Task. Only the lines of the data below from the one with "Definition addr_h (f" through the one with "of input *)" are wanted. Repeat them exactly.

Recorded information.
(** * TS-tools: reaction_profile_generator/generator.py

    A shallow embedding of the transition-state guess pipeline and the
    properties of its bond analysis, bias potential, conformer clustering,
    force-constant scan and imaginary-frequency validation.

    Conventions.
    - Python floats are finite binary fractions, hence rationals: energies,
      potentials, force constants, RMSD values and frequencies are values of
      [Q], and float arithmetic is idealised as exact arithmetic.  The bias
      potential, which goes through a square root, is modelled over [R].
    - A Python exception is a value [Raise e] of the type [result].
    - The external programs (xtb, RDKit, autodE) are functions given as
      section variables; every call of xtb is recorded in the [World]. *)

From Stdlib Require Import ZArith QArith Qround Reals Psatz.
From Stdlib Require Import List Permutation Sorted Ascii.
From stdpp Require Import base strings gmap pretty.
Import ListNotations.

(* ================================================================== *)
(** * Part I: definitions *)
(* ================================================================== *)

(** ** Python values and exceptions *)

Inductive exn : Type :=
| ValueError
| IndexError
| TypeError
| UnboundLocalError
| FileNotFoundError.

Inductive result (A : Type) : Type :=
| Ok (a : A)
| Raise (e : exn).

Arguments Ok {A} a.
Arguments Raise {A} e.

Definition result_bind {A B} (r : result A) (k : A -> result B) : result B :=
  match r with
  | Ok a => k a
  | Raise e => Raise e
  end.

(** [x > y] on floats. *)
Definition Qgtb (x y : Q) : bool := negb (Qle_bool x y).

(** [x < y] on floats. *)
Definition Qltb (x y : Q) : bool := negb (Qle_bool y x).

(** [l[i]] for a non-negative index. *)
Definition getitem {A} (l : list A) (i : nat) : result A :=
  match nth_error l i with
  | Some x => Ok x
  | None => Raise IndexError
  end.

(** [l[-1]]. *)
Definition getlast {A} (l : list A) : result A :=
  match l with
  | [] => Raise IndexError
  | _ :: _ => getitem l (length l - 1)
  end.

(** [range(a, b)]. *)
Definition range (a b : nat) : list nat := seq a (b - a).

(** [round(x)] of a float: to the nearest integer, halves to the even one. *)
Definition py_round (x : Q) : Z :=
  let f := Qfloor x in
  match Qcompare (x - inject_Z f) (1 # 2) with
  | Lt => f
  | Gt => (f + 1)%Z
  | Eq => if Z.even f then f else (f + 1)%Z
  end.

(** [max(l)]: the running maximum is replaced only by a strictly larger
    item; an empty argument raises ValueError. *)
Fixpoint py_max_from (m : Q) (l : list Q) : Q :=
  match l with
  | [] => m
  | x :: t => if Qgtb x m then py_max_from x t else py_max_from m t
  end.

Definition py_max (l : list Q) : result Q :=
  match l with
  | [] => Raise ValueError
  | x :: t => Ok (py_max_from x t)
  end.

(** [l.index(x)]: the first position holding a value equal to [x]. *)
Fixpoint py_index (x : Q) (l : list Q) : result nat :=
  match l with
  | [] => Raise ValueError
  | y :: t =>
      if Qeq_bool y x then Ok 0%nat
      else result_bind (py_index x t) (fun i => Ok (S i))
  end.

(** [a - b] on one-dimensional arrays, with numpy's broadcasting of an
    operand of length one; other length mismatches raise ValueError. *)
Fixpoint zip_sub (a b : list Q) : list Q :=
  match a, b with
  | x :: a', y :: b' => (x - y)%Q :: zip_sub a' b'
  | _, _ => []
  end.

Definition np_sub (a b : list Q) : result (list Q) :=
  if (length a =? length b)%nat then Ok (zip_sub a b)
  else match a, b with
       | [x], _ => Ok (map (fun y => (x - y)%Q) b)
       | _, [y] => Ok (map (fun x => (x - y)%Q) a)
       | _, _ => Raise ValueError
       end.

(** [np.arange(start, stop, step)]: [ceil((stop - start) / step)] values
    [start + i * step]; a zero step raises. *)
Definition np_arange (start stop step : Q) : result (list Q) :=
  if Qeq_bool step 0 then Raise ValueError
  else
    let n := Z.to_nat (Qceiling ((stop - start) / step)) in
    Ok (map (fun i => (start + inject_Z (Z.of_nat i) * step)%Q) (seq 0 n)).

(** ** Bond-difference analysis: [get_bonds], [get_active_bonds] *)

(** The part of an RDKit molecule that [get_bonds] reads.  A bond knows its
    two atoms, so [mol.GetAtomWithIdx(bond.GetBeginAtomIdx())] is the bond's
    begin atom. *)
Record Atom : Type := { GetAtomMapNum : Z }.
Lemma ceiling_step s ev : within_ceiling cap s -> within_ceiling cap (step s ev).
Proof.
  intros H. unfold step.
  destruct ev; try (apply ceiling_tick; done);
    (destruct (reactions s); [by apply ceiling_task | done]).
Qed.

Lemma ceiling_run evs s : within_ceiling cap s -> within_ceiling cap (run s evs).
Proof.
  revert s. induction evs as [|ev evs IH]; intros s H; cbn; [done|].
  by apply IH, ceiling_step.
Qed.

End Ceiling.


(** ** One destination id *)

Section OneId.

Variable dest : string.

Lemma one_id_componentId s : one_id dest s -> componentId s = dest.
Proof. by intros [? ?]. Qed.

Lemma one_id_frame s s' :
  componentId s' = componentId s -> log s' = log s ->
  one_id dest s -> one_id dest s'.
Proof. unfold one_id. by intros -> ->. Qed.

Create HintDb ids.

Ltac ids_frame :=
  match goal with
  | H : one_id dest ?s |- one_id dest _ =>
      apply (one_id_frame s); [reflexivity | reflexivity | exact H]
  end.

Lemma ids_emit e s :
  effect_uses dest e -> one_id dest s -> one_id dest (emit e s).
Proof.
  unfold one_id, emit. cbn. intros ? [? ?]. split; [done|].
  apply Forall_app. split; [done|]. by constructor.
Qed.
Hint Resolve ids_emit one_id_componentId : ids.
Hint Extern 1 (effect_uses _ _) => cbn; repeat constructor : ids.
Hint Extern 1 (operation_uses _ _) => cbn; repeat constructor : ids.

Ltac ids := descend ltac:(eauto 12 with ids).
(** * M18 charger protocol client (new_m18.py)

    A shallow embedding of the data-field model, the interactive port
    selector and the [M18] protocol client, followed by the properties
    established about them.

    Python integers are [Z]; the elements of a [bytes]/[bytearray] are
    [Byte.byte] (so a byte is in 0..255 by its type) and [byte_val] gives
    the integer Python sees when it indexes or iterates such an object.
    Python objects that are mutated through a reference (the [M18]
    instances and the [bytearray] command buffers) live in an explicit
    store, addressed by object identity. *)

From stdpp Require Import gmap strings list fin_maps pretty.
From Stdlib Require Import ZArith Lia Strings.Byte.

Local Open Scope Z_scope.

(** ** Bytes *)

(** The integer value of a byte, as Python's iteration over a
    [bytearray] yields it. *)
Definition byte_val (b : byte) : Z := Z.of_N (Byte.to_N b).

(** The byte holding an integer of [range(256)]; anything else is not a
    byte ([bytes([v])] raises for it). *)
Definition byte_of_Z (v : Z) : option byte :=
  if (0 <=? v) && (v <=? 255) then Byte.of_N (Z.to_N v) else None.

(** Modelled from the spec: [M18.reverse_bits] is called by [_send] and
    [read_response] but its body is not part of the source file.  The
    spec describes it as a full 8-bit mirror: bit 0 of the logical byte
    becomes bit 7 of the wire byte and vice versa. *)
Definition reverse_bits (b : byte) : byte :=
  let '(b0, (b1, (b2, (b3, (b4, (b5, (b6, b7))))))) := Byte.to_bits b in
  Byte.of_bits (b7, (b6, (b5, (b4, (b3, (b2, (b1, b0))))))).

(** [f"{byte:02X}"]: two upper-case hexadecimal digits. *)
Definition hex_digit (d : Z) : string :=
  match d with
  | 0 => "0" | 1 => "1" | 2 => "2" | 3 => "3" | 4 => "4" | 5 => "5"
  | 6 => "6" | 7 => "7" | 8 => "8" | 9 => "9" | 10 => "A" | 11 => "B"
  | 12 => "C" | 13 => "D" | 14 => "E" | _ => "F"
  end%string.

Definition hex2 (b : byte) : string :=
  (hex_digit (byte_val b / 16) +:+ hex_digit (byte_val b mod 16))%string.

(** [" ".join(f"{byte:02X}" for byte in data)] *)
Definition hex_join (data : list byte) : string :=
  String.concat " " (map hex2 data).


(** ** Field type model *)

(** [class DataType(Enum)] *)
Inductive DataType : Set :=
| UINT | DATE | ASCII | SN | ADC_T | DEC_T | CELL_V | HHMMSS.

(** The string value attached to each member. *)
Definition DataType_value (t : DataType) : string :=
  match t with
  | UINT => "uint" | DATE => "date" | ASCII => "ascii" | SN => "sn"
  | ADC_T => "adc_t" | DEC_T => "dec_t" | CELL_V => "cell_v"
  | HHMMSS => "hhmmss"
  end%string.

(** [@dataclass class DataField]: no range is enforced on construction,
    so [address] is any integer.  The field [length] is [length_] here,
    the plain name being the length of lists. *)
Record DataField : Type := mkDataField {
  address : Z;
  length_ : Z;
  data_type : DataType;
  description : string
}.

(** [(self.address >> 8) & 0xFF] *)
Definition addr_h (f : DataField) : Z := Z.land (Z.shiftr (address f) 8) 0xFF.

(** [self.address & 0xFF] *)
Definition addr_l (f : DataField) : Z := Z.land (address f) 0xFF.

(** ** Checksum and packing *)

(** [M18.calculate_checksum]: the loop [checksum += byte & 0xFFFF] over
    the payload, starting from 0. *)
Definition calculate_checksum (payload : list byte) : Z :=
  fold_left (fun checksum byte => checksum + Z.land (byte_val byte) 0xFFFF)
            payload 0.

(** The exceptions the embedded code can raise. *)
Inductive Exception : Type :=
| ValueError (msg : string)      (* [raise ValueError(...)], [int()] *)
| StructError                    (* [struct.error] from [struct.pack] *)
| AttributeError (name : string) (* attribute found on neither instance nor class *)
| IndexError                     (* sequence index out of range *)
| EOFError                       (* [input()] at end of input *)
| NoSuchObject (id : nat).       (* a reference to nothing: cannot arise in Python *)

(** [struct.pack(">H", v)]: two bytes, most significant first, for an
    integer that fits an unsigned 16-bit field; [struct.error] for any
    other integer (Python's [struct] never truncates). *)
Definition struct_pack_H (v : Z) : Exception + list byte :=
  if (0 <=? v) && (v <=? 65535) then
    match byte_of_Z (v / 256), byte_of_Z (v mod 256) with
    | Some hi, Some lo => inr [hi; lo]
    | _, _ => inl StructError
    end
  else inl StructError.

(** ** The serial port

    [serial.Serial] is opened with a read timeout (TIMEOUT = 0.8), so
    [read(size)] hands back the bytes that arrive before the timeout: at
    most [size] of them, possibly fewer, possibly none.  The port is
    modelled by the bytes that will reach it in time, oldest first, and
    by a log of the calls made on it. *)

Inductive PortEvent : Type :=
| PortRead (size : Z) (got : list byte)
| PortWrite (data : list byte)
| PortResetInput.

Record Serial : Type := mkSerial {
  in_waiting : list byte;
  port_log : list PortEvent
}.

(** [port.read(size)]; a [size] below 1 asks for nothing. *)
Definition Serial_read (size : Z) (p : Serial) : list byte * Serial :=
  let got := take (Z.to_nat size) (in_waiting p) in
  (got, {| in_waiting := drop (Z.to_nat size) (in_waiting p);
           port_log := port_log p ++ [PortRead size got] |}).

(** [port.write(data)] *)
Definition Serial_write (data : list byte) (p : Serial) : unit * Serial :=
  (tt, {| in_waiting := in_waiting p;
          port_log := port_log p ++ [PortWrite data] |}).

(** [port.reset_input_buffer()]: pending input is discarded.  The model
    holds the input pending at the time of a call and no byte that a
    device sends later in reply to a write, so it describes a send and a
    read each on its own, not a read that follows a send. *)
Definition Serial_reset_input_buffer (p : Serial) : unit * Serial :=
  (tt, {| in_waiting := []; port_log := port_log p ++ [PortResetInput] |}).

Exercise response.
Definition addr_h (f : DataField) : Z := Z.land (Z.shiftr (address f) 8) 0xFF.

(** [self.address & 0xFF] *)
Definition addr_l (f : DataField) : Z := Z.land (address f) 0xFF.

(** ** Checksum and packing *)

(** [M18.calculate_checksum]: the loop [checksum += byte & 0xFFFF] over
    the payload, starting from 0. *)
Definition calculate_checksum (payload : list byte) : Z :=
  fold_left (fun checksum byte => checksum + Z.land (byte_val byte) 0xFFFF)
            payload 0.

(** The exceptions the embedded code can raise. *)
Inductive Exception : Type :=
| ValueError (msg : string)      (* [raise ValueError(...)], [int()] *)
| StructError                    (* [struct.error] from [struct.pack] *)
| AttributeError (name : string) (* attribute found on neither instance nor class *)
| IndexError                     (* sequence index out of range *)
| EOFError                       (* [input()] at end of input *)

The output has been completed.